Volume :
3
Issue :
1
Abstract :
A simple, precise and accurate stability indicating RP-HPLC method has been developed and subsequently validated for estimation of Sofosbuvir (SOF) n bulk and from their combination dosage form using a Kromasil C18 (250mm × 4.6 mm, 5µ) at 250C. Mobile phase consisted mixture of 0.1% Ortho phosphoric acid buffer and acetonitrile in the ratio 55:45 (v/v) with flow rate was 1 ml/min and detection was carried out by photodiode array detector at 260nm. The retention time for SOF was found to be 2.06 min. SOF and their dosage form were exposed to thermal, photolytic, oxidative, acid-base hydrolytic stress conditions, the stressed samples were analyzed by proposed method.
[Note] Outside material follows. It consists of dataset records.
(** The manager before [initialize]. *)
Definition prepared_manager cfg : ServantHelperManager.t :=
  ServantHelperManager.set_adapter_servant (adapterName cfg) (servantName cfg)
    (ServantHelperManager.mk [(AdminObj, Some AdminServant)] [(AdminAdapter, AdminObj)]
       [(AdminObj, AdminAdapter)]).

Lemma start_server_spec initialize cfg env m :
  servantName1 cfg = [] → adapterName cfg ≠ AdminAdapter →
  initialize cfg (prepared_manager cfg) = Ok m →
  ∃ hs sh HG nf, start_server (B := B) initialize cfg env =
    Ok (hs, mk (EpollServer.mk [started_thread sh env] false true HG Monitor.init 2 2
                  (NetThread.mk_shared (started_adapters cfg env) (started_groups cfg))) m nf) ∧
    0%nat ∈ hs ∧ 1%nat ∈ hs.
Proof.
  intros H1 Hname Hinit. unfold start_server, initializeServer.
  change (ServantHelperManager.addServant AdminObj (Some AdminServant) false ServantHelperManager.init)
    with (Ok (ServantHelperManager.mk [(AdminObj, Some AdminServant)] [] [])).
  cbn [mbind outcome_bind].
  change (EpollServer.new [sockets env] (NetThread.mk_shared ∅ ∅)) with
    (assembled (sockets env) (NetThread.mk_shared ∅ ∅) ∅ [] 0 0 ∅ ∅).
  rewrite new_adapter_assembled, map_size_empty.
  rewrite (set_handle_assembled _ _ _ _ _ _ _ _ 0 _ (lookup_insert_eq _ _ _)) by done.
  cbn [mbind outcome_bind]. rewrite !insert_insert_eq.
  rewrite (bind_assembled _ _ _ _ _ _ _ _ 0 _ _ (lookup_insert_eq _ _ _)).
  cbn [mbind outcome_bind]. rewrite insert_insert_eq.
  change (BindAdapter.set_fd _ _) with (admin_adapter env).
  unfold bindAdapter, add_adapter. cbn [manager epollServer_ nodeF].
  rewrite new_adapter_assembled.
  assert (size (<[0%nat := admin_adapter env]> (∅ : gmap nat BindAdapter.t)) = 1%nat) as ->
    by (rewrite insert_empty; apply map_size_singleton).
  rewrite (bind_assembled _ _ _ _ _ _ _ _ 1 _ _ (lookup_insert_eq _ _ _)).
  cbn [mbind outcome_bind]. rewrite insert_insert_eq, H1.
  rewrite bool_decide_true by done. cbn [negb mbind outcome_bind manager epollServer_ nodeF].
  match goal with |- context [initialize cfg ?x] => change (initialize cfg x) with
    (initialize cfg (prepared_manager cfg)) end.
  rewrite Hinit. cbn [mbind outcome_bind set_handles].
  rewrite (set_handle_assembled _ _ _ _ _ _ _ _ 1 _ (lookup_insert_eq _ _ _))
    by (done || by cbn; rewrite bool_decide_false by done).
  cbn [mbind outcome_bind]. rewrite insert_insert_eq.
  change (BindAdapter.set_handleGroup _ (BindAdapter.set_fd _ _)) with (first_adapter cfg env).
  match goal with |- context [EpollServer.startHandle ?s] =>
    match s with assembled _ ?sh _ _ _ _ _ _ => change s with (assembled (sockets env) sh
      (<[adapter_fd env := Some 1%nat]> {[admin_fd env := Some 0%nat]})
      (StringMap.insert (adapterName cfg) 1%nat [(AdminAdapter, 0%nat)]) 2 2
      (started_adapters cfg env) (started_groups cfg)) end;
    set (s1 := assembled _ _ _ _ _ _ _ _) end.
  assert (∀ kg, kg ∈ EpollServer.handleGroups_ s1 →
    ∃ n, kg.2 = n ∧ (n = 0%nat ∨ n = 1%nat)) as Hkg.
  { intros kg [->|Hk]%StringMap.elem_of_insert; [by exists 1%nat; auto|].
    apply list_elem_of_singleton in Hk as ->. by exists 0%nat; auto. }
  destruct (EpollServer.startHandle_spec s1 eq_refl) as (hs & -> & Hin).
  { intros kg Hk. change (NetThread.groups _) with (started_groups cfg). unfold started_groups.
    destruct (Hkg kg Hk) as (n & -> & [-> | ->]).
    - rewrite lookup_insert_ne, lookup_singleton_eq by done. by eexists.
    - rewrite lookup_insert_eq. by eexists. }
  cbn [mbind outcome_bind]. eexists hs, _, _, _. split; [done|].
  assert ((AdminAdapter, 0%nat) ∈ EpollServer.handleGroups_ s1 ∧
    (adapterName cfg, 1%nat) ∈ EpollServer.handleGroups_ s1) as [Hk0 Hk1].
  { split; apply StringMap.find_elem; cbn [EpollServer.handleGroups_ s1 assembled].
    - rewrite StringMap.find_insert_ne by done. cbn. by rewrite bool_decide_true.
    - apply StringMap.find_insert_eq. }
  split.
  - apply (Hin _ (group_of AdminAdapter 0) _ Hk0); [|left].
    change (NetThread.groups _) with (started_groups cfg). unfold started_groups. cbn [snd].
    by rewrite lookup_insert_ne, lookup_singleton_eq by done.
  - apply (Hin _ (group_of (adapterName cfg) 1) _ Hk1); [|left]. apply lookup_insert_eq.
Qed.
(** The relation for one more client, whose id is new. *)
Lemma open_accept th th' st acc uid n c :
  open_as th (socks st) (parts st) → NetThread.ok th → NetThread.ok th' → NetThread.free_ th ≠ [] →
  NetThread.free_ th' = tail (NetThread.free_ th) → head (NetThread.free_ th) = Some uid →
  (∀ n, NetThread.connectionUids_ th !! uid ≠ Some (Some n)) → NetThread.live uid n c th' →
  Connection.fd_ c = NetThread.acc_ret acc → Connection.bindAdapter_ c = Some a →
  NetThread.connectionUids_ th' = <[uid := Some n]> (NetThread.connectionUids_ th) →
  (∀ u n c, NetThread.live u n c th → NetThread.live u n c th') →
  (∀ n c, NetThread.conns th' !! n = Some c →
     NetThread.conns th !! n = Some c ∨ Connection.recvBuffer_ c = bq_init) →
  open_as th' (socks st ++ [NetThread.acc_ret acc]) (<[zlen (socks st) + 1 := []]> (parts st)).
Proof.
  intros [Hfree Ho] Hok Hok' Hnil Hf' Huid Hnew Hlive Hcfd Hcad Hu' Hkeep Hbuf.
  assert (0 < zlen (NetThread.free_ th)) as Hpos by (destruct (NetThread.free_ th); [done|cbn; lia]).
  assert (uid = zlen (socks st) + 1) as ->.
  { destruct (NetThread.ok_free _ Hok) as [Hseq _]. rewrite Hfree in Hseq, Hpos.
    rewrite Hseq, seqZ_cons in Huid by lia. injection Huid. lia. }
  split.
  { rewrite Hf', length_app. cbn [length]. destruct (NetThread.free_ th); cbn in *; lia. }
  intros u. destruct (decide (u = zlen (socks st) + 1)) as [->|Hne].
  - rewrite lookup_insert_eq. exists n, c. split; [done|]. split; [unfold known; rewrite length_app; cbn; lia|].
    split; [|split; [done|]].
    { unfold descriptor. rewrite lookup_app_r by lia.
      by replace (Z.to_nat _ - length (socks st))%nat with 0%nat by lia. }
    destruct (Hbuf n c (proj2 Hlive)) as [Hold| ->]; [|apply bq_init_repr].
    destruct (NetThread.ok_live _ _ _ _ Hok' Hlive) as [[Hcu _ _ _ _] _].
    destruct (NetThread.ok_conn _ Hok _ _ Hold) as (Hu & _). rewrite Hcu in Hu. by apply Hnew in Hu.
  - rewrite lookup_insert_ne by done. specialize (Ho u). destruct (parts st !! u) as [part|].
    + destruct Ho as (n' & c' & Hl0 & Hku & Hfd & Hrest). exists n', c'. split; [by apply Hkeep|].
      split; [by apply known_app|]. split; [by rewrite descriptor_app|done].
    + intros n'. rewrite Hu', lookup_insert_ne by done. apply Ho.
Qed.

(** No client, and no client that could be taken. *)
Lemma accepts_nobody s th garbage acc :
  base s th → NetThread.acc_ret acc ≤ 0 →
  ∃ s', Rpc.take_client lfd garbage acc s = Ok s' ∧ base s' th ∧ EpollServer.shared s' = EpollServer.shared s.
Proof.
  intros Hb Hacc. pose proof Hb as [Hs Hok _ _ _ _ _ _].
  assert (NetThread.accept lfd garbage acc th = Ok (negb (NetThread.acc_eagain acc), th)) as Ha.
  { unfold NetThread.accept. by rewrite (proj2 (Z.ltb_ge _ _)). }
  destruct (EpollServer.run_single s th th (λ th, '(_, th) ← NetThread.accept lfd garbage acc th; Ok th) Hs)
    as (s' & Hr & Hs' & _); [by rewrite Ha|].
  exists s'. split; [exact Hr|]. split; [by apply (base_net s _ th _ Hb Hs')|].
  by rewrite <- (EpollServer.single_shared _ _ Hs'), <- (EpollServer.single_shared _ _ Hs).
Qed.

Lemma accepts_full s th garbage acc :
  base s th → NetThread.free_ th = [] → 0 < NetThread.acc_ret acc → Rpc.take_client lfd garbage acc s = Undef.
Proof.
  intros [(th0 & Hth0 & Hv) _ _ _ Hl _ _ _] Hnil Hacc.
  unfold Rpc.take_client, EpollServer.run_thread, EpollServer.on_thread. rewrite Hth0.
  cbn [lookup list_lookup deref mbind outcome_bind]. rewrite Hv.
  by rewrite (NetThread.accept_full lfd garbage acc th a Hl Hnil Hacc).
Qed.

Lemma accepts_client s th garbage acc st :
  base s th → open_as th (socks st) (parts st) → NetThread.free_ th ≠ [] → 0 < NetThread.acc_ret acc →
  ∃ s' th', Rpc.take_client lfd garbage acc s = Ok s' ∧ base s' th' ∧
    open_as th' (socks st ++ [NetThread.acc_ret acc]) (<[zlen (socks st) + 1 := []]> (parts st)) ∧
    EpollServer.shared s' = EpollServer.shared s ∧ NetThread.sent th' = NetThread.sent th ∧
    NetThread.sendBuffer_ th' = NetThread.sendBuffer_ th.
Proof.
  intros Hb Ho Hnil Hacc. pose proof Hb as [Hs Hok _ _ Hl _ _ _].
  destruct (NetThread.accept_spec lfd garbage acc th a Hok Hl Hnil) as (b & th' & Ha & Hok' & Hl' & Hcon).
  rewrite (proj2 (Z.ltb_lt _ _) Hacc) in Hcon.
  destruct Hcon as (_ & Hf' & uid & n & c & Huid & Hnew & Hlive & Hcfd & Hcad & Hu' & Hsh & Hkeep).
  destruct (NetThread.accept_frame _ _ _ _ _ _ Ha) as (Ht' & Hsb & Hse' & Hbuf).
  destruct (EpollServer.run_single s th th' (λ th, '(_, th) ← NetThread.accept lfd garbage acc th; Ok th) Hs)
    as (s' & Hr & Hs' & _); [by rewrite Ha|].
  exists s', th'. split; [exact Hr|]. split; [|split; [|split; [|done]]].
  - apply (base_net s _ th _ Hb Hs'); rewrite ?Hsh; done.
  - by apply (open_accept th th' st acc uid n c).
  - by rewrite <- (EpollServer.single_shared _ _ Hs'), <- (EpollServer.single_shared _ _ Hs).
Qed.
Peak purity results suggested no other co-eluting, interfering peaks from excipients, impurities, or degradation products due to variable stress condition, and the method is specific for the estimation of SOF in presence of their degradation products and impurities. The proposed method has permitted the quantification of SOF over linearity in the range of 100 – 600 µg/ml and its percentage recovery was found to be 99.10 – 101.74 %. The % RSD of intraday and inter day precision were found 0.3% and 0.6% according to International Conference on Harmonization (ICH) Q2B guidelines.